> _About this exercise_
Your job with the data below is to output exactly the lines from the one holding "Proof. intros Hr Hf Hp" down to the one holding "Proof. intros Hr Hf Hq", both included, and no others.
━━ Exercise materials
Lemma yield_steps : kernel_step (at_ 5) yielded ∧ away 1%positive yielded back.
Proof.
  assert (Hy : kernel_step (at_ 5) yielded) by (apply (play_request RYield); [reflexivity|exact I|vm_compute; reflexivity]).
  split; [exact Hy|]. destruct (then_step _ _ scene_steps (λ _, Hy)) as [Hiy Hsy].
  assert (Hs : kernel_step yielded second) by (apply play_resume; [vm_compute; discriminate|vm_compute; reflexivity]).
  assert (His : inv second) by by apply (step_ok yielded).
  assert (Hm : kernel_step second marked) by by apply (play_set4 5); [|done|reflexivity|vm_compute; reflexivity].
  assert (Hb : kernel_step marked back) by (apply (play_request RYield); [reflexivity|exact I|vm_compute; reflexivity]).
  apply (away_step _ yielded marked); [|vm_compute; discriminate|vm_compute; discriminate|exact Hb].
  apply (away_step _ yielded second); [|vm_compute; discriminate|vm_compute; discriminate|exact Hm].
  apply (away_step _ yielded yielded); [apply away_refl|vm_compute; discriminate|vm_compute; discriminate|exact Hs].
Qed.

Lemma kernel_invariant_witness : inv (at_ 5) ∧ readyList (rest (at_ 5)) = [2%positive].
Proof.
  split; [|vm_compute; reflexivity].
  apply (kernel_invariant quiet_boot (at_ 5)); [exact quiet_winv|apply scene_steps].
Defined.

Lemma ready_thread_runs_witness : currentThread (rest yielded) = 2%positive.
Proof.
  apply (ready_thread_runs 0 (at_ 5) (at_ 5) yielded); [apply scene_steps|vm_compute; reflexivity|apply passed_0| |vm_compute; reflexivity].
  apply yield_steps.
Defined.

Definition stopped : quiet := play_from [Some (RP 1%positive); None] quiet_boot.

Lemma stopped_inv : inv stopped.
Proof.
  assert (H1 : kernel_step quiet_boot (play_from [Some (RP 1%positive)] quiet_boot)).
  { apply (play_request (RP 1%positive)); [reflexivity|eexists; reflexivity|vm_compute; reflexivity]. }
  assert (H2 : inv (play_from [Some (RP 1%positive)] quiet_boot)) by (apply (step_ok _ _ quiet_winv H1)).
  apply (step_ok (play_from [Some (RP 1%positive)] quiet_boot)); [exact H2|].
  apply play_resume; [vm_compute; discriminate|vm_compute; reflexivity].
Qed.

Lemma no_lost_wakeup_witness :
  resume stopped = Fail (Exited 0) ∧
  ∃ th, threads (rest stopped) !! 1%positive = Some th ∧ t_status th = BLOCKED ∧
    ∃ sm, sems (rest stopped) !! 1%positive = Some sm ∧ 1%positive ∈ queue sm ∧ value sm = 0.
Proof.
  assert (Hr : resume stopped = Fail (Exited 0)) by (vm_compute; reflexivity).
  split; [exact Hr|]. destruct (no_lost_wakeup stopped stopped_inv ltac:(reflexivity) Hr) as [_ Hall].
  destruct (threads (rest stopped) !! 1%positive) as [th|] eqn:E; [|discriminate].
  exists th. split; [reflexivity|].
  destruct (Hall 1%positive th E) as [Hj|[Hb Hw] ].
  - exfalso. revert E Hj. vm_compute. intros [= <-]. discriminate.
  - split; [exact Hb|]. destruct Hw as [(s & sm & Hp & Es & Hin & Hv)|Hd].
    + exists sm. assert (s = 1%positive) as ->; [|auto].
      revert E Hp. vm_compute. intros [= <-]. by intros [= <-].
    + exfalso. revert Hd. vm_compute. discriminate.
Defined.

(** Thread 2 left 5 in the register; thread 1 finds its 77 again. *)
Lemma user_context_kept_witness :
  registers (machine (rest back)) !! 4%nat = Some 5 ∧
  registers (machine (rest again)) = registers (machine (rest yielded)) ∧
  registers (machine (rest again)) !! 4%nat = Some 77.
Proof.
  split; [vm_compute; reflexivity|].
  destruct (user_context_kept (at_ 5) yielded back again 1%positive
    (mkThread RUNNING [] (Some 1%positive) (new_registers (replicate 40 0)))) as [Hr _].
  - apply scene_steps.
  - vm_compute. reflexivity.
  - vm_compute. reflexivity.
  - exists 1%positive. reflexivity.
  - apply yield_steps.
  - vm_compute. reflexivity.
  - apply yield_steps.
  - vm_compute. reflexivity.
  - exists [FYield IntOff]. vm_compute. reflexivity.
  - vm_compute. reflexivity.
  - split; [exact Hr|]. vm_compute. reflexivity.
Defined.

(** Thread 1 acquires, starts thread 2 and yields; thread 2 tries to acquire and waits;
    thread 1 releases, yields, and thread 2 gets the lock. *)
Definition locked_boot : quiet :=
  booted {[1%positive := mkSemaphore 1 []]} (replicate 40 0)
    (mkMachine ∅ (replicate 40 0) None None 0 false 0) tt.

Lemma locked_winv : inv locked_boot.
Proof.
  apply boot_winv; try done.
  - intros s sm. unfold locked_boot. by intros [<- <-]%lookup_singleton_Some.
  - apply int_garbage.
  - destruct (new_Machine_fresh false) as (m & E & Hf). by injection E as <-.
Qed.

Definition contention : list (option req) :=
  [Some (RP 1%positive); None; Some (RNew 2%positive (replicate 40 0)); Some (RStart 2%positive); Some RYield; None;
   Some (RP 1%positive); None; None; None; None; Some (RV 1%positive); Some RYield; None; None].
Definition con (n : nat) : quiet := play_from (take n contention) locked_boot.

Lemma move_Ok r w w' : move r w = Ok w' → match r with None => resume w | Some r => request_do r w end = Ok (tt, w').
Proof. unfold move. intros E. apply res_bind_Ok_inv in E as ([ [] w1] & E1 & E). by injection E as <-. Qed.

Lemma con_pass h n t :
  lock_run 1%positive locked_boot h (con n) → gets_through 1%positive (con n) = true →
  currentThread (rest (con n)) = t → move None (con n) = Ok (con (S n)) → lock_run 1%positive locked_boot (t :: h) (con (S n)).
Proof. intros Hr Hp <- E%move_Ok. by eapply run_acquire. Qed.

Lemma con_resume h n :
  lock_run 1%positive locked_boot h (con n) → cur_frames (rest (con n)) ≠ [] →
  gets_through 1%positive (con n) = false → move None (con n) = Ok (con (S n)) → lock_run 1%positive locked_boot h (con (S n)).
Proof. intros Hr Hf Hp E%move_Ok. by eapply run_resume. Qed.

Lemma con_request h n r :
  lock_run 1%positive locked_boot h (con n) → cur_frames (rest (con n)) = [] → req_ok (con n) r →
  raises 1%positive r = false → move (Some r) (con n) = Ok (con (S n)) → lock_run 1%positive locked_boot h (con (S n)).
Proof. intros Hr Hf Hq Hv E%move_Ok. by eapply run_request. Qed.

Ltac by_vm := vm_compute; first [reflexivity|discriminate|exact I].
Ltac con_call := apply con_resume; [|by_vm|by_vm|by_vm].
━━━━
> _Response_
Proof. intros Hr Hf Hp E%move_Ok. by eapply run_resume. Qed.

Lemma con_request h n r :
  lock_run 1%positive locked_boot h (con n) → cur_frames (rest (con n)) = [] → req_ok (con n) r →
  raises 1%positive r = false → move (Some r) (con n) = Ok (con (S n)) → lock_run 1%positive locked_boot h (con (S n)).
Proof. intros Hr Hf Hq Hv E%move_Ok. by eapply run_request. Qed.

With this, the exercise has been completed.